Nachdem nun die beiden etwa zehn Minuten fort waren, machten die zwei noch verbliebenen Spaßvögel in der Pinn ebenfalls Anstalten, nach Hause zu gehen, und so blieb dem Aufschneider nichts anderes übrig, als auch aufzubrechen. Hier, im Freien nun, wo der Nachtwind sanft um seinen puterroten Kopf säuselte, kam ihm zum Bewußtsein, daß er sich allein befand und zudem noch einen langen und beschwerlichen Heimweg vor sich hatte. Seine starke Bauernfaust umspannte jetzt etwas fester als sonst den derben Eichenheister, und dann ging es die Oberkailer Straße hinauf bis zum alten Wegkreuz an der Abzweigung zur Klopp, das frommer Sinn im Jahre 1705 errichtete.
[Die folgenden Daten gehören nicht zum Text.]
(* ===== verification/JetStream.v ===== *)
(** * JetStream

    Which buckets have a consumer of their events: the part "jetstream" of the upstream
    configuration of a bucket (packages/storage/bucket_jetstream_config.go) and the manager
    of the consumers (apps/worker/internal/jetstreamconsumer/manager.go, NewConsumer of
    consumer.go).  A round of the manager is here one step, in which a consumer runs until it
    is cancelled; the second part has the rounds among the goroutines of the consumers;
    what a consumer does is in EventIngest.v. *)
From S2P Require Import Prelude GoStrings JobPayload JobRuns ErrState Request Managed Catalog Buckets.
Local Open Scope Z_scope.

Record BucketJetStreamConfig := mkJetStream { URL : string; Stream : string; Subject : string; Consumer : string }.
#[export] Instance BucketJetStreamConfig_eq_dec : EqDecision BucketJetStreamConfig. Proof. solve_decision. Defined.

Definition Equal (c other : BucketJetStreamConfig) : bool :=
  String.eqb (URL c) (URL other) && String.eqb (Stream c) (Stream other)
  && String.eqb (Subject c) (Subject other) && String.eqb (Consumer c) (Consumer other).

Definition DefaultJetStreamConsumerName (bucketID : string) : string := "pithosys-" +:+ bucketID.

(** [None]: the nil map, for no configuration. *)
Definition jetstreamConfigMap (config : payload) : result store_error (option payload) :=
  match config !! "jetstream" with
  | None | Some VNil => Ok None
  | Some (VMap typed) => Ok (Some typed)
  | Some _ => Err (Errorf "upstream_config.jetstream must be an object")
  end.

Definition jetstreamStringConfig (config : payload) (key : string) : result store_error string :=
  match config !! key with
  | None | Some VNil => Ok ""
  | Some (VString typed) => Ok typed
  | Some _ => Err (Errorf "upstream_config.jetstream.%s must be a string")
  end.

Definition populated (s : string) : Z := if String.eqb s "" then 0 else 1.

(** [None]: not enabled. *)
Definition ParseBucketJetStreamConfig (bucketID : string) (config : payload) : result store_error (option BucketJetStreamConfig) :=
  jetstream ← jetstreamConfigMap config;
  match jetstream with
  | None => Ok None
  | Some jetstream =>
      url ← jetstreamStringConfig jetstream "url";
      stream ← jetstreamStringConfig jetstream "stream";
      subject ← jetstreamStringConfig jetstream "subject";
      consumer ← jetstreamStringConfig jetstream "consumer";
      let url := TrimSpace url in let stream := TrimSpace stream in
      let subject := TrimSpace subject in let consumer := TrimSpace consumer in
      let n := populated url + populated stream + populated subject in
      if n =? 0 then Ok None
      else if n =? 3 then
        Ok (Some (mkJetStream url stream subject (if String.eqb consumer "" then DefaultJetStreamConsumerName bucketID else consumer)))
      else Err (Errorf "upstream_config.jetstream requires url, stream, and subject when jetstream ingest is configured")
  end.

(** ** The manager *)

(** A consumer of the events of a bucket. *)
Record JetStreamConsumer := mkConsumer { cnBucketID : string; cnURL : string; cnStream : string; cnSubject : string; cnConsumer : string }.

Definition NewConsumer (bucketID : string) (cfg : BucketJetStreamConfig) : result store_error JetStreamConsumer :=
  if String.eqb (TrimSpace bucketID) "" then Err (Errorf "create jetstream consumer: bucket id is required")
  else if String.eqb (TrimSpace (URL cfg)) "" then Err (Errorf "create jetstream consumer: nats url is required")
  else if String.eqb (TrimSpace (Stream cfg)) "" then Err (Errorf "create jetstream consumer: stream is required")
  else if String.eqb (TrimSpace (Subject cfg)) "" then Err (Errorf "create jetstream consumer: subject is required")
  else
    let consumer := TrimSpace (Consumer cfg) in
    Ok (mkConsumer (TrimSpace bucketID) (TrimSpace (URL cfg)) (TrimSpace (Stream cfg)) (TrimSpace (Subject cfg))
      (if String.eqb consumer "" then DefaultJetStreamConsumerName bucketID else consumer)).

(** The configurations of the consumers that run, by bucket. *)
Notation consumers := (gmap string BucketJetStreamConfig).

(** The buckets of a page: their configurations, and those that are invalid. *)
Definition add_bucket (acc : consumers * gset string) (bucket : Bucket) : consumers * gset string :=
  match ParseBucketJetStreamConfig (bID bucket) (bUpstreamConfig bucket) with
  | Err _ => (acc.1, {[bID bucket]} ∪ acc.2)
  | Ok (Some cfg) => (<[bID bucket := cfg]> acc.1, acc.2)
  | Ok None => acc
  end.

Section Manager.
Context `{MapOrder} (E : Surroundings Catalog).

Definition pageSize : Z := 500.

(** The loop over the pages, with fuel. *)
Fixpoint load_pages (fuel : nat) (offset : Z) (acc : consumers * gset string) : M (Server Catalog) (consumers * gset string) :=
  match fuel with
  | O => fail OutOfFuel
  | S fuel =>
      found ← statement E (fun _ => ListBuckets "" pageSize offset);
      let acc := fold_left add_bucket found acc in
      if Z.of_nat (List.length found) <? pageSize then mret acc else load_pages fuel (offset + pageSize) acc
  end.
Definition loadDesiredConfigs (fuel : nat) : M (Server Catalog) (consumers * gset string) := load_pages fuel 0 (∅, ∅).

(** A bucket of [running] that [reconcile] stops. *)
Definition stops_consumer (desired : consumers) (bucketID : string) (current : BucketJetStreamConfig) : bool :=
  match desired !! bucketID with Some cfg => negb (Equal cfg current) | None => true end.

Definition startLocked (running : consumers) (bucketID : string) (cfg : BucketJetStreamConfig) : consumers * bool :=
  match NewConsumer bucketID cfg with
  | Err _ => (running, false)
  | Ok _ => (<[bucketID := cfg]> running, true)
  end.

(** The second loop of [reconcile]: the consumers, and how many were started and left. *)
Definition start_desired (state : consumers * Z * Z) (entry : string * BucketJetStreamConfig) : consumers * Z * Z :=
  let '(running, started, unchanged) := state in
  match running !! entry.1 with
  | Some current =>
      if Equal entry.2 current then (running, started, unchanged + 1)
      else let '(running, ok) := startLocked running entry.1 entry.2 in (running, if ok : bool then started + 1 else started, unchanged)
  | None => let '(running, ok) := startLocked running entry.1 entry.2 in (running, if ok : bool then started + 1 else started, unchanged)
  end.

(** No consumer ends by itself meanwhile; the stopped ones have ended before the start. *)
Definition reconcile (running desired : consumers) : consumers * (Z * Z * Z) :=
  let stopped := Z.of_nat (List.length (List.filter (fun e => stops_consumer desired e.1 e.2) (range_map 6 running))) in
  let kept := filter (fun e => stops_consumer desired e.1 e.2 = false) running in
  let '(running, started, unchanged) := fold_left start_desired (range_map 7 desired) (kept, 0, 0) in
  (running, (started, stopped, unchanged)).

(** [sync]. *)
Definition sync (fuel : nat) (running : consumers) : M (Server Catalog) (consumers * (Z * Z * Z)) :=
  desired ← loadDesiredConfigs fuel;
  mret (reconcile running desired.1).

(** ** What to start and stop *)

Definition starts_consumer (running : consumers) (bucketID : string) (cfg : BucketJetStreamConfig) : bool :=
  match running !! bucketID with Some current => negb (Equal cfg current) | None => true end.

Definition diffJetStreamConsumers (desired running : consumers) : list string * list string * list string :=
  let entries := range_map 8 desired in
  (map fst (List.filter (fun e => starts_consumer running e.1 e.2) entries),
   map fst (List.filter (fun e => stops_consumer desired e.1 e.2) (range_map 9 running)),
   map fst (List.filter (fun e => negb (starts_consumer running e.1 e.2)) entries)).
End Manager.
(* ===== verification/UpstreamEvents.v ===== *)
(** * UpstreamEvents

    The events that a bucket's provider reports: packages/storage/
    upstream_event_repository.go, upstream_event_list.go, the counting of
    upstream_event_stats.go and packages/upstreamevents/category.go. *)
From S2P Require Import Prelude GoStrings GoTime GoJson Sql GoSha256 JobPayload JobRuns ErrState Catalog.
Local Open Scope Z_scope.

Definition ErrUpstreamEventDuplicate : store_error := Errorf "upstream event duplicate".
Definition UpstreamEventTransportJetstream : string := "jetstream".

Definition event_state_text (s : UpstreamEventState) : string :=
  match s with
  | EventPending => "pending"
  | EventProcessed => "processed"
  | EventSkipped => "skipped"
  | EventFailed => "failed"
  end.

Record CreateUpstreamEventParams := mkCreateEvent {
  ceBucketID : string;
  ceEventName : string;
  ceObjectKey : string;
  ceEnvelope : payload;
  ceDedupeKey : string;
  ceTransport : string;
  ceEventTime : option Time
}.

Record MarkUpstreamEventParams := mkMark { meID : string; meState : UpstreamEventState; meErrorMessage : string }.

(** [State] and [Category] are the texts to compare with. *)
Record ListUpstreamEventsParams := mkListEvents {
  leBucketID : string;
  leState : string;
  leCategory : string;
  leReceivedAfter : option Z;
  leReceivedBefore : option Z;
  leLimit : Z;
  leOffset : Z
}.

(** A timestamptz keeps microseconds. *)
Definition micros (t : Time) : Z := unix t * 10 ^ 6 + nsec t / 1000.

Definition newUpstreamEventID (random : list Z) : string := "upevt_" +:+ hex_encode random.

Definition UpstreamEventDedupeKey (bucketID eventName objectKey eventID : string) (eventTime : Time) : string :=
  if negb (String.eqb eventID "") then bucketID +:+ ":" +:+ eventName +:+ ":" +:+ objectKey +:+ ":" +:+ eventID
  else sha256_hex (bucketID +:+ "|" +:+ eventName +:+ "|" +:+ objectKey +:+ "|" +:+ FormatRFC3339NanoUTC eventTime).

(** The row as Go reads it: the envelope is decoded. *)
Definition scanUpstreamEventRow (e : UpstreamEvent) : UpstreamEvent :=
  mkEvent (eID e) (eBucketID e) (eEventName e) (eObjectKey e) (decodeJobRunPayload (eEnvelope e)) (eDedupeKey e)
    (eTransport e) (eState e) (eEventTime e) (eReceivedAt e) (eProcessedAt e) (eErrorMessage e) (eCreatedAt e) (eUpdatedAt e).

(** ** The table (migration 6) *)

(** The encoding of the texts, which are not decoded from JSON, and the checks; the
    state has one of its four values by its type. *)
Definition event_row_ok (e : UpstreamEvent) : bool :=
  pg_text (eEventName e) && pg_text (eObjectKey e) && pg_text (eDedupeKey e) && negb (blank (eEventName e)) && negb (blank (eDedupeKey e)) && String.eqb (eTransport e) UpstreamEventTransportJetstream.

(** The primary key and the unique index on the deduplication keys. *)
Definition event_taken (e : UpstreamEvent) (t : gmap string UpstreamEvent) : bool :=
  existsb (fun e' => String.eqb (eID e') (eID e) || String.eqb (eDedupeKey e') (eDedupeKey e)) (table_rows t).

Definition mapCreateUpstreamEventError (unique_violation : bool) (e : store_error) : store_error :=
  if unique_violation then ErrUpstreamEventDuplicate else Wrapf "create upstream event: %w" e.

(** The [INSERT]. *)
Definition insert_event (e : UpstreamEvent) : M Catalog UpstreamEvent := fun c =>
  if negb (event_row_ok e)
  then (Err (Failure (mapCreateUpstreamEventError false (Errorf "violates check constraint"))), c)
  else if event_taken e (upstream_events c)
  then (Err (Failure (mapCreateUpstreamEventError true (Errorf "duplicate key value"))), c)
  else if negb (bool_decide (is_Some (buckets c !! eBucketID e)))
  then (Err (Failure (mapCreateUpstreamEventError false (Errorf "violates foreign key constraint"))), c)
  else (Ok (scanUpstreamEventRow e), set_upstream_events (<[eID e := e]> (upstream_events c)) c).

Definition CreateUpstreamEvent (random : list Z) (now : Z) (params : CreateUpstreamEventParams) : M Catalog UpstreamEvent :=
  if String.eqb (TrimSpace (ceBucketID params)) "" then fail_with "create upstream event: bucket id is required"
  else
    envelope ← of_result (match encodeJobRunPayload (ceEnvelope params) with
      | Some envelope => Ok envelope
      | None => Err (Errorf "encode job run payload")
      end);
    insert_event (mkEvent (newUpstreamEventID random) (ceBucketID params) (ceEventName params) (ceObjectKey params)
      envelope (ceDedupeKey params) (ceTransport params) EventPending (micros <$> ceEventTime params) now None "" now now).

Definition GetUpstreamEvent (id : string) : M Catalog UpstreamEvent := fun c =>
  match upstream_events c !! id with
  | Some e => (Ok (scanUpstreamEventRow e), c)
  | None => (Err (Failure ErrNotFound), c)
  end.

(** ** Lists (upstream_event_list.go) *)

Definition upstreamEventCategoryCase (event_name : string) : string :=
  if like "ObjectCreated:%" event_name || like "s3:ObjectCreated:%" event_name then "created"
  else if like "ObjectRemoved:%" event_name || like "s3:ObjectRemoved:%" event_name then "removed"
  else if like "%Tagging%" event_name || like "ObjectAcl:%" event_name then "metadata_changed"
  else "other".

Definition upstreamEventListWhereClause (params : ListUpstreamEventsParams) (e : UpstreamEvent) : bool :=
  (String.eqb (leBucketID params) "" || String.eqb (eBucketID e) (leBucketID params))
  && (String.eqb (leState params) "" || String.eqb (event_state_text (eState e)) (leState params))
  && match leReceivedAfter params with None => true | Some t => t <=? eReceivedAt e end
  && match leReceivedBefore params with None => true | Some t => eReceivedAt e <? t end
  && (String.eqb (leCategory params) "" || String.eqb (upstreamEventCategoryCase (eEventName e)) (leCategory params)).

Definition by_received (a b : UpstreamEvent) : bool :=
  (eReceivedAt a <? eReceivedAt b) || ((eReceivedAt a =? eReceivedAt b) && String.ltb (eID a) (eID b)).
Definition by_received_desc (a b : UpstreamEvent) : bool := by_received b a.

Definition ListUpstreamEvents (params : ListUpstreamEventsParams) : M Catalog (list UpstreamEvent) :=
  gets (fun c => map scanUpstreamEventRow (page_rows (leLimit params) (leOffset params)
    (select_rows (upstreamEventListWhereClause params) by_received_desc (upstream_events c)))).

Definition CountUpstreamEvents (params : ListUpstreamEventsParams) : M Catalog Z :=
  gets (fun c => count_rows (upstreamEventListWhereClause params) (upstream_events c)).

Definition pending (e : UpstreamEvent) : bool := bool_decide (eState e = EventPending).

(** [locked]: the rows that other transactions hold, which the statement skips. *)
Definition LockPendingEvents (locked : gset string) (limit : Z) : M Catalog (list UpstreamEvent) :=
  let limit := if limit <=? 0 then 100 else limit in
  gets (fun c => map scanUpstreamEventRow (firstn (Z.to_nat limit)
    (select_rows (fun e => pending e && bool_decide (eID e ∉ locked)) by_received (upstream_events c)))).

Definition mark_row (now : Z) (params : MarkUpstreamEventParams) (e : UpstreamEvent) : UpstreamEvent :=
  mkEvent (eID e) (eBucketID e) (eEventName e) (eObjectKey e) (eEnvelope e) (eDedupeKey e) (eTransport e)
    (meState params) (eEventTime e) (eReceivedAt e)
    (match meState params with EventPending => eProcessedAt e | _ => Some now end) (meErrorMessage params) (eCreatedAt e) now.

Definition MarkUpstreamEvent (now : Z) (params : MarkUpstreamEventParams) : M Catalog unit := fun c =>
  match upstream_events c !! meID params with
  | Some e => (Ok tt, set_upstream_events (<[meID params := mark_row now params e]> (upstream_events c)) c)
  | None => (Err (Failure ErrNotFound), c)
  end.

(** ** Categories (category.go) *)

Definition EventCategoryCreated : string := "created".
Definition EventCategoryRemoved : string := "removed".
Definition EventCategoryMetadataChanged : string := "metadata_changed".
Definition EventCategoryOther : string := "other".

Definition EventCategory (eventName : string) : string :=
  if HasPrefix eventName "ObjectCreated:" || HasPrefix eventName "s3:ObjectCreated:" then EventCategoryCreated
  else if HasPrefix eventName "ObjectRemoved:" || HasPrefix eventName "s3:ObjectRemoved:" then EventCategoryRemoved
  else if Contains eventName "Tagging" || HasPrefix eventName "ObjectAcl:" then EventCategoryMetadataChanged
  else EventCategoryOther.

Definition BucketEventStatsSeries : list string :=
  [EventCategoryCreated; EventCategoryRemoved; EventCategoryMetadataChanged; EventCategoryOther].

(** The two definitions of the category of an event, that of the queries and that of
    Go, agree on every name. *)
Theorem category_sql_go eventName : upstreamEventCategoryCase eventName = EventCategory eventName.
Proof.
unfold upstreamEventCategoryCase, EventCategory.
rewrite <- (like_prefix "ObjectCreated:"), <- (like_prefix "s3:ObjectCreated:"), <- (like_prefix "ObjectRemoved:"),
  <- (like_prefix "s3:ObjectRemoved:"), <- (like_prefix "ObjectAcl:"), <- (like_contains "Tagging") by done. reflexivity.
Qed.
Eine mond- und sternenklare Septembernacht umgab ihn, und während er hier noch einmal ausgiebig verschnaufte, drang das Röhren der Brunfthirsche aus den nahen Wäldern zu ihm herüber und die Glocke der Stiftskirche schlug Mitternacht. Nach dieser Rastpause bog er dann links ab und schritt schon nach kurzer Zeit über die alte Holzbrücke, die über eine schmale, nicht allzu tiefe Schlucht führte. Im magischen Licht des Mondes erschien die Landschaft wahrhaft grotesk und schauerlich.

Wöllem mochte vielleicht noch dreißig Meter gegangen sein, da hörte er plötzlich ein merkwürdiges Klappern, begleitet von jämmerlichem Wimmern und Stöhnen. Wöllem hielt erschreckt inne und horchte angestrengt. Da! Alle Wetter! Am Auf gang zur Klopp erschien jetzt eine weiße, unheimliche Gestalt, die langsam auf ihn zukommt. An allen Gliedern schlotternd, machte er überstürzt kehrt, dabei seinen Hut verlierend, und lief, als sei der leibhaftige Satan hinter ihm her, wieder zurück zur Oberkailer Straße. Ein infernalisches, ja geradezu teuflisches Lachen klang unterdessen von der Klopp her an seine Ohren. Er dachte jetzt nicht mehr daran, den unheimlichen Bergpfad noch in dieser Nacht zu benutzen, viel lieber machte er den weiten Umweg die Oberkailer Straße hinauf durch Kyllburgweiler. Gehetzt und innerlich völlig aufgewühlt, strebte er nun rasch die menschenleere Straße aufwärts, jedoch von Zeit zu Zeit ängstlich hinter sich blickend, ob das Gespenst nicht hinter ihm sei. Als sich nichts Außergewöhnliches mehr ereignete, wurde er ruhiger und er verlangsamte dann auch sein Tempo bis zur Abzweigung nach Kyllburgweiler. Mit weitausgreifenden Schritten ging es nun von hier aus unentwegt, dabei laut pfeifend und singend und sich auf diese, nicht ganz ungewöhnliche Art die noch vorhandene Angst von der Seele reagierend, den heimatlichen Penaten entgegen.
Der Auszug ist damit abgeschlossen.